Java 排序算法大全
package file;
import java.util.Arrays;
/**
*堆排序 冒泡排序法 选择排序法 快速排序法 插入排序法 折半插入排序法 希尔排序法 归并排序法
* 排序方法比较
* 排序方法 平均时间 最坏时间 辅助存储
* 直接插入排序 O(N2) O(N2) O(1)
* 起泡排序 O(N2) O(N2) O(1)
* 快速排序 O(Nlog2N) O(N2) O(Nlog2N)
* 简单选择排序 O(N2) O(N2) O(1)
* 堆排序 O(Nlog2N) O(Nlog2N) O(1)
* 归并排序 O(Nlog2N) O(Nlog2N) O(n)
* 基数排序 O(d(n+radix)) O(d(n+radix)) O(radix)
* @param <T>
*/
public class MySort<T extends Comparable<T>> {
/**排序交换次数,作为效率的一个参考而已,不一定准确,还和测试数据的大小,有序等因素有关 */
private int number=0;
//交换索引i和索引j的值
private void swap(T[] data,int i,int j){
number++;//交换计数器加一
T tmp;
tmp = data[i];
data[i] = data[j];
data[j] = tmp;
}
public int getNumber() {
return number;
}
public void setNumber(int number) {
this.number = number;
}
/**-----堆排序 时间复杂度O(nlogn)-----*/
public void heapSort(T[] data) {
int arrayLength = data.length;
// 循环建堆
for (int i = 0; i < arrayLength - 1; i++) {
// 建堆
builMaxdHeap(data, arrayLength - 1 - i);
// 交换堆顶和最后一个元素
swap(data, 0, arrayLength - 1 - i);
//System.out.println(java.util.Arrays.toString(data));
}
}
// 对data数组从0到lastIndex建大顶堆
private void builMaxdHeap(T[] data, int lastIndex) {
// 从lastIndex处节点(最后一个节点)的父节点开始
for (int i = (lastIndex - 1) / 2; i >= 0; i--) {
// k保存当前正在判断的节点
int k = i;
// 如果当前k节点的子节点存在
while (k * 2 + 1 <= lastIndex) {
// k节点的左子节点的索引
int biggerIndex = 2 * k + 1;
// 如果biggerIndex小于lastIndex,即biggerIndex + 1
// 代表的k节点的右子节点存在
if (biggerIndex < lastIndex) {
// 如果右子节点的值较大
if (data[biggerIndex].compareTo(data[biggerIndex + 1]) < 0) {
// biggerIndex总是记录较大子节点的索引
biggerIndex++;
}
}
// 如果k节点的值小于其较大子节点的值
if (data[k].compareTo(data[biggerIndex]) < 0) {
// 交换它们
swap(data, k, biggerIndex);
// 将biggerIndex赋给k,开始while循环的下一次循环,
// 重新保证k节点的值大于其左、右子节点的值。
k = biggerIndex;
} else {
break;
}
}
}
}
/**-----冒泡排序法 时间复杂度O(n^2) 平方-----*/
public void bubbleSort(T[] data){
int i,j;
for(i=0;i<data.length-1;i++){
for(j=0;j<data.length-i-1;j++){
//排序之前[9, -16*, 21, 23, -30, -49, 21*, 30, 30]

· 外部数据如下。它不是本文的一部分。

(* ===== verification/World.v ===== *)
(** * The world

    What the handlers act on and call: the symbols of libcoraza and the calls
    made through them, the httpd records they read and write, the process-wide
    state of the module, and the interfaces of the code that is not in this
    repository ([Dynlib], [Libcoraza], [Httpd]), whose own state is an abstract
    type [X] threaded through every call.  [trace] is a ghost log of the calls
    out of the module, in order. *)
From S2P Require Import Prelude Types.
Local Open Scope Z_scope.

(** ** libcoraza *)

(** [coraza_intervention_t], as far as the module reads it. *)
Record coraza_intervention_t := Intervention {
  action : option string; it_status : Z; it_data : option string; rule_id : Z }.

(** The exported functions the module resolves. *)
Inductive dl_fn :=
| new_waf_config | rules_add | rules_add_file | free_waf_config | new_waf | free_waf
| free_string | rules_count | rules_merge | new_transaction | new_transaction_with_id
| free_transaction | intervention | free_intervention | process_connection | process_uri
| add_request_header | add_request_headers | process_request_headers | append_request_body
| process_request_body | add_response_header | add_response_headers | append_response_body
| process_response_body | process_response_headers | process_logging | update_status_code
| add_get_args | is_response_body_processable | is_request_body_accessible
| is_response_body_accessible.

#[export] Instance dl_fn_eq_dec : EqDecision dl_fn.
Proof. solve_decision. Defined.

(** A call to one of the functions that return an [int] or a handle. *)
Inductive call :=
| NewWafConfig
| RulesAdd (c : Z) (directives : string)
| RulesAddFile (c : Z) (file : string)
| FreeWafConfig (c : Z)
| FreeWaf (w : Z)
| FreeString (s : string)
| RulesCount (w : Z)
| NewTransaction (w : Z)
| NewTransactionWithId (w : Z) (id : string)
| FreeTransaction (t : Z)
| FreeIntervention (it : coraza_intervention_t)
| ProcessConnection (t : Z) (addr : string) (client_port : Z) (server : string) (server_port : Z)
| ProcessUri (t : Z) (uri method proto : string)
| AddRequestHeader (t : Z) (name : bytes) (name_len : Z) (value : bytes) (value_len : Z)
| AddRequestHeaders (t : Z) (packed : bytes) (packed_len count : Z)
| ProcessRequestHeaders (t : Z)
| AppendRequestBody (t : Z) (data : bytes) (length : Z)
| ProcessRequestBody (t : Z)
| AddResponseHeader (t : Z) (name : bytes) (name_len : Z) (value : bytes) (value_len : Z)
| AddResponseHeaders (t : Z) (packed : bytes) (packed_len count : Z)
| AppendResponseBody (t : Z) (data : bytes) (length : Z)
| ProcessResponseBody (t : Z)
| ProcessResponseHeaders (t : Z) (status : Z) (proto : string)
| ProcessLogging (t : Z)
| UpdateStatusCode (t : Z) (code : Z)
| AddGetArgs (t : Z) (name value : string)
| IsResponseBodyProcessable (t : Z)
| IsRequestBodyAccessible (t : Z)
| IsResponseBodyAccessible (t : Z).

(** The function a call goes to. *)
Definition fn_of (c : call) : dl_fn :=
  match c with
  | NewWafConfig => new_waf_config
  | RulesAdd _ _ => rules_add
  | RulesAddFile _ _ => rules_add_file
  | FreeWafConfig _ => free_waf_config
  | FreeWaf _ => free_waf
  | FreeString _ => free_string
  | RulesCount _ => rules_count
  | NewTransaction _ => new_transaction
  | NewTransactionWithId _ _ => new_transaction_with_id
  | FreeTransaction _ => free_transaction
  | FreeIntervention _ => free_intervention
  | ProcessConnection _ _ _ _ _ => process_connection
  | ProcessUri _ _ _ _ => process_uri
  | AddRequestHeader _ _ _ _ _ => add_request_header
  | AddRequestHeaders _ _ _ _ => add_request_headers
  | ProcessRequestHeaders _ => process_request_headers
  | AppendRequestBody _ _ _ => append_request_body
  | ProcessRequestBody _ => process_request_body
  | AddResponseHeader _ _ _ _ _ => add_response_header
  | AddResponseHeaders _ _ _ _ => add_response_headers
  | AppendResponseBody _ _ _ => append_response_body
  | ProcessResponseBody _ => process_response_body
  | ProcessResponseHeaders _ _ _ => process_response_headers
  | ProcessLogging _ => process_logging
  | UpdateStatusCode _ _ => update_status_code
  | AddGetArgs _ _ _ => add_get_args
  | IsResponseBodyProcessable _ => is_response_body_processable
  | IsRequestBodyAccessible _ => is_request_body_accessible
  | IsResponseBodyAccessible _ => is_response_body_accessible
  end.

(** ** httpd *)

(** An [apr_table_t]: its entries in order, [key] and [val] possibly NULL. *)
Abbreviation table := (list (option string * option string)).

Inductive input_mode :=
  AP_MODE_READBYTES | AP_MODE_GETLINE | AP_MODE_EATCRLF | AP_MODE_SPECULATIVE
| AP_MODE_EXHAUSTIVE | AP_MODE_INIT.

#[export] Instance input_mode_eq_dec : EqDecision input_mode.
Proof. solve_decision. Defined.

Inductive read_type := APR_BLOCK_READ | APR_NONBLOCK_READ.

Inductive log_level := APLOG_EMERG | APLOG_ERR | APLOG_WARNING | APLOG_NOTICE | APLOG_DEBUG.

(** [request_rec]: the fields the module reads or writes.  [r_ctx] is the
    module's slot of [r->request_config], [r_dir_conf] that of
    [r->per_dir_config]; [r_main] says whether [r->main] is non-NULL. *)
Record request_rec := Request {
  r_main : bool;
  r_prev : option nat;
  r_dir_conf : option nat;
  r_ctx : option nat;
  r_server : nat;
  r_useragent_port : option Z;
  r_useragent_ip : option string;
  r_proto_num : Z;
  r_protocol : option string;
  r_unparsed_uri : string;
  r_method : string;
  r_headers_in : table;
  r_headers_out : table;
  r_err_headers_out : table;
  r_content_type : option string;
  r_status : Z;
  r_header_only : bool;
  r_read_length : Z }.
Definition set_r_dir_conf (f : (option nat) → (option nat)) (r : request_rec) : request_rec :=
  Request (r_main r) (r_prev r) (f (r_dir_conf r)) (r_ctx r) (r_server r) (r_useragent_port r) (r_useragent_ip r) (r_proto_num r) (r_protocol r) (r_unparsed_uri r) (r_method r) (r_headers_in r) (r_headers_out r) (r_err_headers_out r) (r_content_type r) (r_status r) (r_header_only r) (r_read_length r).
Definition set_r_ctx (f : (option nat) → (option nat)) (r : request_rec) : request_rec :=
  Request (r_main r) (r_prev r) (r_dir_conf r) (f (r_ctx r)) (r_server r) (r_useragent_port r) (r_useragent_ip r) (r_proto_num r) (r_protocol r) (r_unparsed_uri r) (r_method r) (r_headers_in r) (r_headers_out r) (r_err_headers_out r) (r_content_type r) (r_status r) (r_header_only r) (r_read_length r).
Definition set_r_headers_out (f : (table) → (table)) (r : request_rec) : request_rec :=
  Request (r_main r) (r_prev r) (r_dir_conf r) (r_ctx r) (r_server r) (r_useragent_port r) (r_useragent_ip r) (r_proto_num r) (r_protocol r) (r_unparsed_uri r) (r_method r) (r_headers_in r) (f (r_headers_out r)) (r_err_headers_out r) (r_content_type r) (r_status r) (r_header_only r) (r_read_length r).
Definition set_r_status (f : (Z) → (Z)) (r : request_rec) : request_rec :=
  Request (r_main r) (r_prev r) (r_dir_conf r) (r_ctx r) (r_server r) (r_useragent_port r) (r_useragent_ip r) (r_proto_num r) (r_protocol r) (r_unparsed_uri r) (r_method r) (r_headers_in r) (r_headers_out r) (r_err_headers_out r) (r_content_type r) (f (r_status r)) (r_header_only r) (r_read_length r).
Definition set_r_read_length (f : (Z) → (Z)) (r : request_rec) : request_rec :=
  Request (r_main r) (r_prev r) (r_dir_conf r) (r_ctx r) (r_server r) (r_useragent_port r) (r_useragent_ip r) (r_proto_num r) (r_protocol r) (r_unparsed_uri r) (r_method r) (r_headers_in r) (r_headers_out r) (r_err_headers_out r) (r_content_type r) (r_status r) (r_header_only r) (f (r_read_length r)).

(** [conn_rec] of the client connection; [c_keepalive_close] is
    [keepalive == AP_CONN_CLOSE]. *)
Record conn_rec := Conn {
  c_local_port : option Z;
  c_local_ip : option string;
  c_keepalive_close : bool;
  c_aborted : bool }.
Definition set_c_keepalive_close (f : (bool) → (bool)) (r : conn_rec) : conn_rec :=
  Conn (c_local_port r) (c_local_ip r) (f (c_keepalive_close r)) (c_aborted r).
Definition set_c_aborted (f : (bool) → (bool)) (r : conn_rec) : conn_rec :=
  Conn (c_local_port r) (c_local_ip r) (c_keepalive_close r) (f (c_aborted r)).

(** [server_rec]: the module's slots of [module_config] and [lookup_defaults],
    and the <Directory> and <Location> vectors of the core module. *)
Record server_rec := Server {
  sv_conf : option nat;
  sv_lookup_defaults : option nat;
  sv_core : option (list (option nat) * list (option nat)) }.

(** [ap_filter_t]: the context it was added with, possibly NULL, and its
    request. *)
Record ap_filter_t := Filter { f_ctx : option nat; f_r : nat }.

(** ** Calls out of the module *)
Inductive event :=
| EvCall (c : call) (ret : Z)
| EvNewWaf (config waf : Z) (error : option string)
| EvRulesMerge (w1 w2 ret : Z) (error : option string)
| EvIntervention (t : Z) (it : option coraza_intervention_t)
| EvLog (level : log_level) (msg : string)
| EvLock
| EvUnlock
| EvCleanupRegister (c : nat)
| EvChildExitRegister
| EvAddOutputFilter (c r : nat)
| EvRemoveOutputFilter (f : ap_filter_t)
| EvAddInputFilter (c r : nat)
| EvRemoveInputFilter (f : ap_filter_t)
| EvGetBrigade (mode : input_mode) (readbytes : Z)
| EvPass (bb : brigade)
| EvDie (status prior : Z).

(** ** Process-wide state *)

(** The configuration store: rule arrays, per-directory and per-server
    records by address, the server list ([s->next]) and the two tracking
    arrays of src/mod_coraza.c. *)
Record config := Config {
  arrays : gmap nat (list coraza_rule_entry_t);
  dir_confs : gmap nat coraza_dir_conf_t;
  server_confs : gmap nat coraza_server_conf_t;
  servers : list server_rec;
  g_tracked_dir_confs : option (list nat);
  g_config_dir_confs : option (list nat) }.
Definition set_arrays (f : (gmap nat (list coraza_rule_entry_t)) → (gmap nat (list coraza_rule_entry_t))) (r : config) : config :=
  Config (f (arrays r)) (dir_confs r) (server_confs r) (servers r) (g_tracked_dir_confs r) (g_config_dir_confs r).
Definition set_dir_confs (f : (gmap nat coraza_dir_conf_t) → (gmap nat coraza_dir_conf_t)) (r : config) : config :=
  Config (arrays r) (f (dir_confs r)) (server_confs r) (servers r) (g_tracked_dir_confs r) (g_config_dir_confs r).
Definition set_server_confs (f : (gmap nat coraza_server_conf_t) → (gmap nat coraza_server_conf_t)) (r : config) : config :=
  Config (arrays r) (dir_confs r) (f (server_confs r)) (servers r) (g_tracked_dir_confs r) (g_config_dir_confs r).
Definition set_servers (f : (list server_rec) → (list server_rec)) (r : config) : config :=
  Config (arrays r) (dir_confs r) (server_confs r) (f (servers r)) (g_tracked_dir_confs r) (g_config_dir_confs r).
Definition set_g_tracked_dir_confs (f : (option (list nat)) → (option (list nat))) (r : config) : config :=
  Config (arrays r) (dir_confs r) (server_confs r) (servers r) (f (g_tracked_dir_confs r)) (g_config_dir_confs r).
Definition set_g_config_dir_confs (f : (option (list nat)) → (option (list nat))) (r : config) : config :=
  Config (arrays r) (dir_confs r) (server_confs r) (servers r) (g_tracked_dir_confs r) (f (g_config_dir_confs r)).
(* ===== verification/DynLibFacts.v ===== *)
(** * Loading libcoraza: proofs

    What [coraza_dl_open] guarantees the rest of the module: after it returned
    OK every wrapper is total and reaches its own function. *)
From S2P Require Import Prelude Types World DynLib.
Local Open Scope Z_scope.

(** Every pointer variable holds the function it is named after. *)
Definition dl_ready {X} (w : world X) : Prop := ∀ f, dl_ptrs (dl w) f = Some f.

Section dynlib_facts.
Context {X : Type} `{!Dynlib X, !Libcoraza X}.
Implicit Types w : world X.

(** ** Wrappers through a ready table *)

(** The state after the environment answered and the call was logged. *)
Definition after (x : X) (e : event) (w : world X) : world X :=
  set_trace (λ t, t ++ [e]) (set_env (λ _, x) w).

(** [w] after some calls out of the module. *)
Definition ext (x : X) (tr : list event) (w : world X) : world X :=
  set_trace (λ t, t ++ tr) (set_env (λ _, x) w).

Lemma ext_ext x1 t1 x2 t2 w : ext x2 t2 (ext x1 t1 w) = ext x2 (t1 ++ t2) w.
Proof. destruct w. unfold ext, set_trace, set_env. simpl. by rewrite app_assoc. Qed.
Lemma ext_log e w : set_trace (λ t, t ++ [e]) w = ext (env w) [e] w.
Proof. by destruct w. Qed.
Lemma ext_env x w : set_env (λ _, x) w = ext x [] w.
Proof. destruct w. unfold ext, set_trace, set_env. simpl. by rewrite app_nil_r. Qed.
Lemma ext_after x e w : after x e w = ext x [e] w.
Proof. done. Qed.
Lemma ext_ready x tr w : dl_ready w → dl_ready (ext x tr w).
Proof. done. Qed.
Lemma ext_nil w : ext (env w) [] w = w.
Proof. destruct w. apply set_trace_nil. Qed.

Lemma through_ready {A} p target (f : X → A * X) (ev : A → event) w :
  dl_ready w → p = target →
  through p target f ev w = Some ((f (env w)).1, after (f (env w)).2 (ev (f (env w)).1) w).
Proof.
  intros Hr <-. unfold through, gets, mbind, M_bind, outside. rewrite Hr, decide_True by done.
  by destruct (f (env w)) as [a x].
Qed.

Lemma wp_through {A} p target (f : X → A * X) (ev : A → event) (Q : A → world X → Prop) w :
  dl_ready w → p = target →
  (∀ a x, f (env w) = (a, x) → Q a (after x (ev a) w)) →
  wp (through p target f ev) Q w.
Proof.
  intros Hr Hp HQ. unfold wp. rewrite through_ready by done.
  destruct (f (env w)) as [a x] eqn:E. by apply HQ.
Qed.

Lemma wp_dl_call p c (Q : Z → world X → Prop) w :
  dl_ready w → p = fn_of c →
  (∀ a x, lib_call c (env w) = (a, x) → Q a (after x (EvCall c a) w)) →
  wp (dl_call p c) Q w.
Proof. apply wp_through. Qed.

(** ** The symbol loop *)

Lemma dl_sym_wp p g (Q : option Z → world X → Prop) w :
  (lib_exports g (env w) = true →
   Q None (set_dl (set_dl_ptrs (λ t, <[p := Some g]> t)) w)) →
  (lib_exports g (env w) = false →
   ∀ w', dl_handle (dl w') = false → Q (Some HTTP_INTERNAL_SERVER_ERROR) w') →
  wp (DL_SYM p g) Q w.
Proof.
  intros H1 H2. unfold DL_SYM, dynlib_sym, dynlib_close, set_handle.
  do 2 act_step. act_step. act_step. destruct (lib_exports g (env w)) eqn:E.
  - apply wp_ret. by apply H1.
  - repeat act_step. by apply H2.
Qed.

Lemma dl_sym_all_wp l w :
  Forall (λ p, p.1 = p.2) l →
  wp (dl_sym_all l) (λ r w',
    match r with
    | Some rc => rc = HTTP_INTERNAL_SERVER_ERROR ∧ dl_handle (dl w') = false
                 ∧ ∃ f x, lib_exports f x = false
    | None => dl_handle (dl w') = dl_handle (dl w) ∧ env w' = env w
              ∧ (∀ f, (f, f) ∈ l → lib_exports f (env w) = true ∧ dl_ptrs (dl w') f = Some f)
              ∧ (∀ f, (f, f) ∉ l → dl_ptrs (dl w') f = dl_ptrs (dl w) f)
    end) w.
Proof.
  intros Hl. revert w. induction Hl as [|[p g] l Hpg _ IH]; intros w.
  { apply wp_ret. split_and!; try done. by intros f ?%not_elem_of_nil. }
  simpl in Hpg. subst g. cbn [dl_sym_all]. act_step. apply dl_sym_wp.
  - intros Hex. eapply wp_mono; [apply IH|]. intros [rc|] w'; [done|].
    intros (Hh & He & Hin & Hout). split_and!; [done|done| |].
    + intros f Hf. destruct (decide ((f, f) ∈ l)) as [Hfl|Hfl]; [by apply Hin|].
      apply elem_of_cons in Hf as [[= <-]|?]; [|done].
      rewrite Hout by done. simpl. by rewrite fn_lookup_insert.
    + intros f Hf. apply not_elem_of_cons in Hf as [Hne Hf]. rewrite Hout by done. simpl.
      rewrite fn_lookup_insert_ne; [done|]. congruence.
  - intros Hf w' Hw. apply wp_ret. eauto.
Qed.

Lemma dl_symbols_diagonal : Forall (λ p, p.1 = p.2) dl_symbols.
Proof. repeat constructor. Qed.

Lemma dl_symbols_all f : (f, f) ∈ dl_symbols ∨ f = is_response_body_accessible.
Proof.
  destruct f; first [by right | left; apply list_elem_of_In; simpl; tauto].
Qed.

Lemma dl_symbols_not_accessible :
  (is_response_body_accessible, is_response_body_accessible) ∉ dl_symbols.
Proof. intros H%list_elem_of_In. simpl in H. by repeat destruct H as [H|H]. Qed.

(** The outcome of the first load, when what the library exports and the
    version it reports do not change. *)
Lemma dl_open_wp ex exv ver w :
  (∀ f x, lib_exports f x = ex f) → (∀ x, lib_exports_version_num x = exv) →
  (∀ x, (lib_version_num x).1 = ver) → dl_handle (dl w) = false →
  let loads := (lib_open (env w)).1 = true ∧ (∀ f, ex f = true)
               ∧ 10800 ≤ (if exv then ver else 0) in
  wp coraza_dl_open (λ rc w',
    (loads ∧ rc = OK ∧ dl_handle (dl w') = true ∧ dl_ready w')
    ∨ (¬ loads ∧ rc = HTTP_INTERNAL_SERVER_ERROR)) w.
Proof.
  intros Hex Hexv Hver Hh loads. unfold coraza_dl_open, dynlib_open, set_handle.
  do 2 act_step. rewrite Hh. cbv iota. do 2 act_step. rename H into Eop. do 2 act_step.
  unfold loads. rewrite Eop. destruct a; cbn [negb fst].
  2: { repeat act_step. right. split; [by intros [[=] _]|done]. }
  act_step. eapply wp_mono; [apply dl_sym_all_wp, dl_symbols_diagonal|].
  intros [rc|] w1; cbv beta iota.
  { intros (-> & _ & f & x' & Hf). right. split; [|done].
    intros (_ & Hall & _). rewrite Hex, Hall in Hf. done. }
  intros (Hh1 & He1 & Hin & _). simpl in Hh1, He1.
  act_step. unfold loaded_version.
  eapply (wp_mono _ (λ v w2, v = (if exv then ver else 0) ∧ dl w2 = dl w1)).
  { do 2 act_step. rewrite Hexv. destruct exv; [|by apply wp_ret].
    act_step. simpl. rewrite <- (Hver (env w1)), H. done. }
  intros v w2 [-> Hdl]. case_bool_decide as Hv.
  { repeat act_step. right. split; [|done]. intros (_ & _ & ?). lia. }
  act_step. apply dl_sym_wp.
  - intros Hacc. repeat act_step. left. rewrite Hex in Hacc.
    assert (Hall : ∀ f, ex f = true).
    { intros f. destruct (dl_symbols_all f) as [Hf| ->]; [|done].
      destruct (Hin f Hf) as [E _]. by rewrite Hex in E. }
    split_and!; try done; [lia|simpl; congruence|].
    intros f. simpl. rewrite Hdl. destruct (dl_symbols_all f) as [Hf| ->].
    + destruct (decide (f = is_response_body_accessible)) as [->|Hne].
      { by destruct dl_symbols_not_accessible. }
      rewrite fn_lookup_insert_ne by done. by apply Hin.
    + by rewrite fn_lookup_insert.
  - intros Hacc w3 _. right. split; [|done]. intros (_ & Hall & _).
    rewrite Hex, Hall in Hacc. done.
Qed.
End dynlib_facts.

(** A call that reaches its function: it returns what libcoraza returns and
    leaves only libcoraza's state and the log of the call changed. *)
Definition forwards {X} `{!Libcoraza X} (m : M (world X) Z) (c : call) : Prop :=
  ∀ w, dl_ready w →
    m w = Some ((lib_call c (env w)).1,
                after (lib_call c (env w)).2 (EvCall c (lib_call c (env w)).1) w).

Lemma forwards_dl_call {X} `{!Libcoraza X} p c : p = fn_of c → forwards (X := X) (dl_call p c) c.
Proof. intros Hp w Hr. by apply through_ready. Qed.

#[export] Hint Resolve forwards_dl_call : coraza.

(** ** A concrete loader and library, for the witnesses *)
Module Stub.
(** The state counts the calls; the library exports everything, reports the
    version [v] and answers every call with 0. *)
#[export] Instance loader (v : Z) : Dynlib nat := {|
  lib_open x := (true, S x);
  lib_close x := (0, S x);
  lib_exports f x := bool_decide (10800 ≤ v ∨ f ≠ is_response_body_accessible);
  lib_exports_version_num x := true |}.
#[export] Instance library (v : Z) : Libcoraza nat := {|
  lib_call c x := (0, S x);
  lib_new_waf c x := ((1, None), S x);
  lib_rules_merge a b x := ((0, None), S x);
  lib_intervention t x := (None, S x);
  lib_version_num x := (v, S x) |}.

Definition start : world nat :=
  World 0%nat [] (DlState false (λ _, None)) (Config ∅ ∅ ∅ [] None None)
        (WafState [] false false None) ∅ ∅ (Conn None None false false).
End Stub.

(** C35: loading is all or nothing for the callers: from an unloaded state
    [coraza_dl_open] returns OK exactly when libcoraza can be opened, exports
    every function the module uses and reports version 1.8.0 or later; then
    the handle is kept and every pointer holds its own function.  In every
    other case it returns HTTP 500. *)
Theorem dl_open_ok_iff {X} `{!Dynlib X, !Libcoraza X} ex exv ver (w : world X) :
  (∀ f x, lib_exports f x = ex f) → (∀ x, lib_exports_version_num x = exv) →
  (∀ x, (lib_version_num x).1 = ver) → dl_handle (dl w) = false →
  ∃ rc w', coraza_dl_open w = Some (rc, w')
    ∧ (rc = OK ↔ (lib_open (env w)).1 = true ∧ (∀ f, ex f = true)
                 ∧ 10800 ≤ (if exv : bool then ver else 0))
    ∧ (rc = OK → dl_handle (dl w') = true ∧ dl_ready w')
    ∧ (rc ≠ OK → rc = HTTP_INTERNAL_SERVER_ERROR).
Proof.
  intros Hex Hexv Hver Hh. apply wp_det. eapply wp_mono; [by apply dl_open_wp|].
  intros rc w' [(Hl & -> & Hd & Hr)|(Hl & ->)]; cbv beta; split_and!; try done.
Qed.

Lemma dl_open_ok_iff_witness :
  ∃ w', @coraza_dl_open nat (Stub.loader 10800) (Stub.library 10800) Stub.start = Some (OK, w')
        ∧ dl_ready w'.
Proof.
  destruct (@dl_open_ok_iff nat (Stub.loader 10800) (Stub.library 10800) (λ _, true) true 10800
    Stub.start (λ _ _, eq_refl) (λ _, eq_refl) (λ _, eq_refl) eq_refl)
    as (rc & w' & E & [_ Hok] & Hready & _).
  assert (rc = OK) as Hrc.
  { apply Hok. split; [reflexivity|]. split; [reflexivity|]. discriminate. }
  exists w'. rewrite <- Hrc at 1. split; [exact E|]. exact (proj2 (Hready Hrc)).
Defined.

(** Once every pointer is resolved, each wrapper is total, passes its
    arguments unchanged to the function of its own name and returns that
    function's result. *)
Theorem wrappers_forward {X} `{!Libcoraza X} :
  (∀ c d, forwards (X := X) (coraza_rules_add c d) (RulesAdd c d))
  ∧ (∀ c f, forwards (X := X) (coraza_rules_add_file c f) (RulesAddFile c f))
  ∧ forwards (X := X) coraza_new_waf_config NewWafConfig
  ∧ (∀ c, forwards (X := X) (coraza_free_waf_config c) (FreeWafConfig c))
  ∧ (∀ h, forwards (X := X) (coraza_free_waf h) (FreeWaf h))
  ∧ (∀ h, forwards (X := X) (coraza_new_transaction h) (NewTransaction h))
  ∧ (∀ h i, forwards (X := X) (coraza_new_transaction_with_id h i) (NewTransactionWithId h i))
  ∧ (∀ t, forwards (X := X) (coraza_free_transaction t) (FreeTransaction t))
  ∧ (∀ t a p s q, forwards (X := X) (coraza_process_connection t a p s q) (ProcessConnection t a p s q))
  ∧ (∀ t u m p, forwards (X := X) (coraza_process_uri t u m p) (ProcessUri t u m p))
  ∧ (∀ t n nl v vl, forwards (X := X) (coraza_add_request_header t n nl v vl) (AddRequestHeader t n nl v vl))
  ∧ (∀ t b l n, forwards (X := X) (coraza_add_request_headers t b l n) (AddRequestHeaders t b l n))
  ∧ (∀ t, forwards (X := X) (coraza_process_request_headers t) (ProcessRequestHeaders t))
  ∧ (∀ t b l, forwards (X := X) (coraza_append_request_body t b l) (AppendRequestBody t b l))
  ∧ (∀ t, forwards (X := X) (coraza_process_request_body t) (ProcessRequestBody t))
  ∧ (∀ t n nl v vl, forwards (X := X) (coraza_add_response_header t n nl v vl) (AddResponseHeader t n nl v vl))
  ∧ (∀ t b l n, forwards (X := X) (coraza_add_response_headers t b l n) (AddResponseHeaders t b l n))
  ∧ (∀ t b l, forwards (X := X) (coraza_append_response_body t b l) (AppendResponseBody t b l))
  ∧ (∀ t, forwards (X := X) (coraza_process_response_body t) (ProcessResponseBody t))
  ∧ (∀ t s p, forwards (X := X) (coraza_process_response_headers t s p) (ProcessResponseHeaders t s p))
  ∧ (∀ t, forwards (X := X) (coraza_process_logging t) (ProcessLogging t))
  ∧ (∀ t s, forwards (X := X) (coraza_update_status_code t s) (UpdateStatusCode t s))
  ∧ (∀ h, forwards (X := X) (coraza_rules_count h) (RulesCount h))
  ∧ (∀ it, forwards (X := X) (coraza_free_intervention it) (FreeIntervention it))
  ∧ (∀ t n v, forwards (X := X) (coraza_add_get_args t n v) (AddGetArgs t n v))
  ∧ (∀ t, forwards (X := X) (coraza_is_response_body_processable t) (IsResponseBodyProcessable t))
  ∧ (∀ t, forwards (X := X) (coraza_is_response_body_accessible t) (IsResponseBodyAccessible t))
  ∧ (∀ t, forwards (X := X) (coraza_is_request_body_accessible t) (IsRequestBodyAccessible t)).
Proof. split_and!; intros; by apply forwards_dl_call. Qed.

(** The version gate does not undo the load.  With a library that exports
    everything 1.7 has and reports a version below 1.8.0, the first
    [coraza_dl_open] fails but leaves [dl_handle] set, so a second one returns
    OK, after which asking whether the response body is accessible calls
    through a NULL pointer. *)
Theorem dl_open_version_gate_leaves_handle :
  ∃ w1, @coraza_dl_open nat (Stub.loader 10700) (Stub.library 10700) Stub.start
          = Some (HTTP_INTERNAL_SERVER_ERROR, w1)
        ∧ @coraza_dl_open nat (Stub.loader 10700) (Stub.library 10700) w1 = Some (OK, w1)
        ∧ @coraza_is_response_body_accessible nat (Stub.library 10700) 1 w1 = None.
Proof.
  assert ((λ p : Z * world nat, (p.1, dl_handle (dl p.2),
             dl_ptrs (dl p.2) is_response_body_accessible))
            <$> @coraza_dl_open nat (Stub.loader 10700) (Stub.library 10700) Stub.start
          = Some (HTTP_INTERNAL_SERVER_ERROR, true, None)) as Hrun by (vm_compute; reflexivity).
  destruct (@coraza_dl_open nat _ _ Stub.start) as [[rc w1]|]; [|done]. injection Hrun as -> Hh Hp.
  exists w1. split; [done|]. split.
  - unfold coraza_dl_open, gets, mbind, M_bind. by rewrite Hh.
  - unfold coraza_is_response_body_accessible, dl_call, through, gets, mbind, M_bind.
    by rewrite Hp.
Qed.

//排序之后[-49, -30, -16*, 9, 21, 21*, 23, 30, 30]
if(data[j].compareTo(data[j+1]) > 0){
swap(data,j+1,j);
}
}
}
}
/**-----选择排序法 时间复杂度O(n^2)-----*/
public void selectSort(T[] data){
int i,j;
for(i=0;i<data.length-1;i++){
for(j=i+1;j<data.length;j++){
//排序之前[9, -16*, 21, 23, -30, -49, 21*, 30, 30]
//排序之后[-49, -30, -16*, 9, 21, 21*, 23, 30, 30]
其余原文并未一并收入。